(** The probe finds exactly the disks: bit 0 for the master and bit 1 for the
    slave; empty positions and packet devices are not counted. *)
Theorem ata_init_finds_disks (d : ata_dev) :
  (forall n, (delay n < ATA_TIMEOUT)%nat) -> (forall n, fails n = false) -> (forall i, length (identity i) = 256%nat) ->
  exists d', ata_init d =
    ((if is_disk (units d 0) then 1 else 0) + (if is_disk (units d 1) then 2 else 0), d') /\ units d' = units d /\
    ((busy d < ATA_TIMEOUT)%nat -> (busy d' < ATA_TIMEOUT)%nat).
Proof.
  intros Hdelay Hfails Hid. unfold ata_init.
  destruct (probe_ok 0 d Hdelay Hfails Hid) as (d1 & -> & Hu1 & Hb1).
  destruct (probe_ok 1 d1 Hdelay Hfails Hid) as (d2 & -> & Hu2 & Hb2).
  exists d2. rewrite Hu2, Hu1. split; [|by auto]. change (drive_index 0) with 0%nat. change (drive_index 1) with 1%nat.
  by destruct (is_disk (units d 0)), (is_disk (units d 1)).
Qed.

End channel.

(** * A channel with a disk as its slave *)

Definition sample_delay (n : nat) : nat := (n mod 3)%nat.

Lemma sample_prompt n : (sample_delay n < ATA_TIMEOUT)%nat.
Proof.
  unfold sample_delay. pose proof (Nat.mod_upper_bound n 3 ltac:(lia)).
  assert (3 < ATA_TIMEOUT)%nat by (unfold ATA_TIMEOUT; lia). lia.
Qed.

Definition sample_disk : Z -> list Z := fun a => replicate 256 (a mod 65536).

Definition sample_channel : ata_dev :=
  mk_ata 0 0 0 0 0 PIdle 0 false 0 (fun i => match i with 0%nat => Packet | _ => Disk sample_disk sample_disk end).

Lemma sample_ready : ata_ready 1 sample_channel.
Proof.
  split; [apply ATA_TIMEOUT_pos|]. exists sample_disk, sample_disk. split; [done|]. intros a. apply length_replicate.
Qed.

Lemma ata_write_confined_witness :
  same_outside 1 7 9 sample_channel
    (snd (ata_write_sectors sample_delay (fun n => (n =? 1)%nat) (fun _ => []) 1 7 2 (replicate 1024 5) sample_channel)).
Proof. apply (ata_write_confined sample_delay (fun n => (n =? 1)%nat) (fun _ => []) 1 7 2); [lia|reflexivity]. Defined.
(* ===== verification/Ahci.v ===== *)
(** The AHCI disk driver: src/drivers/ahci.c.

    The driver talks to the controller through memory-mapped registers and through
    structures in memory: a command list, a command table with the command and
    the place of the data, and a buffer.  The controller is a small machine that
    follows the AHCI specification: a write to a register starts an activity that
    ends some register reads later, and a command is carried out by fetching the
    structures from the addresses the driver gave.  How long activities take and
    which commands fail are parameters. *)

From Stdlib Require Import ZArith Lia Bool.
From stdpp Require Import base list numbers option.
From S2P Require Import Prelude Block Pci.

Open Scope Z_scope.

Definition HBA_CAP : Z := 0x00.
Definition HBA_GHC : Z := 0x04.
Definition HBA_PI : Z := 0x0C.
Definition HBA_CAP2 : Z := 0x24.
Definition HBA_BOHC : Z := 0x28.
Definition GHC_AE : Z := Z.shiftl 1 31.
Definition GHC_HR : Z := 1.
Definition CAP_SSS : Z := Z.shiftl 1 2.
Definition CAP2_BOH : Z := 1.
Definition BOHC_BOS : Z := 1.
Definition BOHC_OOS : Z := 2.
Definition BOHC_BB : Z := 16.

Definition PORT_CLB : Z := 0x00.
Definition PORT_CLBU : Z := 0x04.
Definition PORT_FB : Z := 0x08.
Definition PORT_FBU : Z := 0x0C.
Definition PORT_IS : Z := 0x10.
Definition PORT_CMD : Z := 0x18.
Definition PORT_TFD : Z := 0x20.
Definition PORT_SIG : Z := 0x24.
Definition PORT_SSTS : Z := 0x28.
Definition PORT_SCTL : Z := 0x2C.
Definition PORT_SERR : Z := 0x30.
Definition PORT_CI : Z := 0x38.

Definition PCMD_ST : Z := 1.
Definition PCMD_SUD : Z := 2.
Definition PCMD_POD : Z := 4.
Definition PCMD_FRE : Z := 16.
Definition PCMD_FR : Z := Z.shiftl 1 14.
Definition PCMD_CR : Z := Z.shiftl 1 15.
Definition TFD_ERR : Z := 0x01.
Definition TFD_DRQ : Z := 0x08.
Definition TFD_BSY : Z := 0x80.
Definition SSTS_DET_MASK : Z := 0x0F.
Definition SSTS_DET_PRESENT : Z := 0x03.
Definition SSTS_IPM_MASK : Z := 0xF00.
Definition SSTS_IPM_ACTIVE : Z := 0x100.
Definition SIG_ATA : Z := 0x00000101.
Definition PIS_TFES : Z := Z.shiftl 1 30.
(** * python-typing-engine: the field descriptor and model container engine

    A shallow embedding of [typing_engine/typing.py] (classes [Typing2],
    [Field] and [vField]) and the properties of it that the specification
    states.

    Python objects live in explicit stores: class objects, field objects,
    the list objects that hold a field's getter and setter chains, and a heap
    of model instances and list objects.  Every operation is a function of
    the store in a state-and-exception monad; an exception keeps the store it
    was raised in, as a Python [try]/[except] observes it. *)

From Stdlib Require Import ZArith String.
From stdpp Require Import base option list strings gmap.

Set Warnings "-register-all".

(** ** Values *)

(** Python values the engine moves around.  [VList] is sequence data that
    nobody mutates in place (a tuple, or a list the caller hands over or a
    dump hands back); a list object that the engine itself appends to lives
    in the heap and is referred to by [VRef], as a model instance is.
    [VDict] is an insertion-ordered dictionary with string keys. *)
Inductive value : Type :=
| VNone
| VBool (b : bool)
| VInt (z : Z)
| VStr (s : string)
| VBytes (b : string)
| VList (l : list value)
| VDict (d : list (string * value))
| VRef (r : nat).

(** Exceptions the engine raises or lets through. *)
Inductive exn : Type :=
| AttributeError
| TypeError
| ValueError
| UnsupportedOperation.

(** Result of a pure callable that may raise. *)
Inductive res (A : Type) : Type :=
| Ok (a : A)
| Err (e : exn).
Arguments Ok {A} a.
Arguments Err {A} e.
════════════════════
### What you are asked to do
The expected output is exactly the lines of the listing above between the line holding "(** The AHCI disk driver: src/drivers/ahci.c." and the line holding "Definition PORT_FB : Z := 0x08.", inclusive.

### Exercise output
(** The AHCI disk driver: src/drivers/ahci.c.

    The driver talks to the controller through memory-mapped registers and through
    structures in memory: a command list, a command table with the command and
    the place of the data, and a buffer.  The controller is a small machine that
    follows the AHCI specification: a write to a register starts an activity that
    ends some register reads later, and a command is carried out by fetching the
    structures from the addresses the driver gave.  How long activities take and
    which commands fail are parameters. *)

From Stdlib Require Import ZArith Lia Bool.
From stdpp Require Import base list numbers option.
From S2P Require Import Prelude Block Pci.

Open Scope Z_scope.

Definition HBA_CAP : Z := 0x00.
Definition HBA_GHC : Z := 0x04.
Definition HBA_PI : Z := 0x0C.
Definition HBA_CAP2 : Z := 0x24.
Definition HBA_BOHC : Z := 0x28.
Definition GHC_AE : Z := Z.shiftl 1 31.
Definition GHC_HR : Z := 1.
Definition CAP_SSS : Z := Z.shiftl 1 2.
Definition CAP2_BOH : Z := 1.
Definition BOHC_BOS : Z := 1.
Definition BOHC_OOS : Z := 2.
Definition BOHC_BB : Z := 16.

Definition PORT_CLB : Z := 0x00.
Definition PORT_CLBU : Z := 0x04.
Definition PORT_FB : Z := 0x08.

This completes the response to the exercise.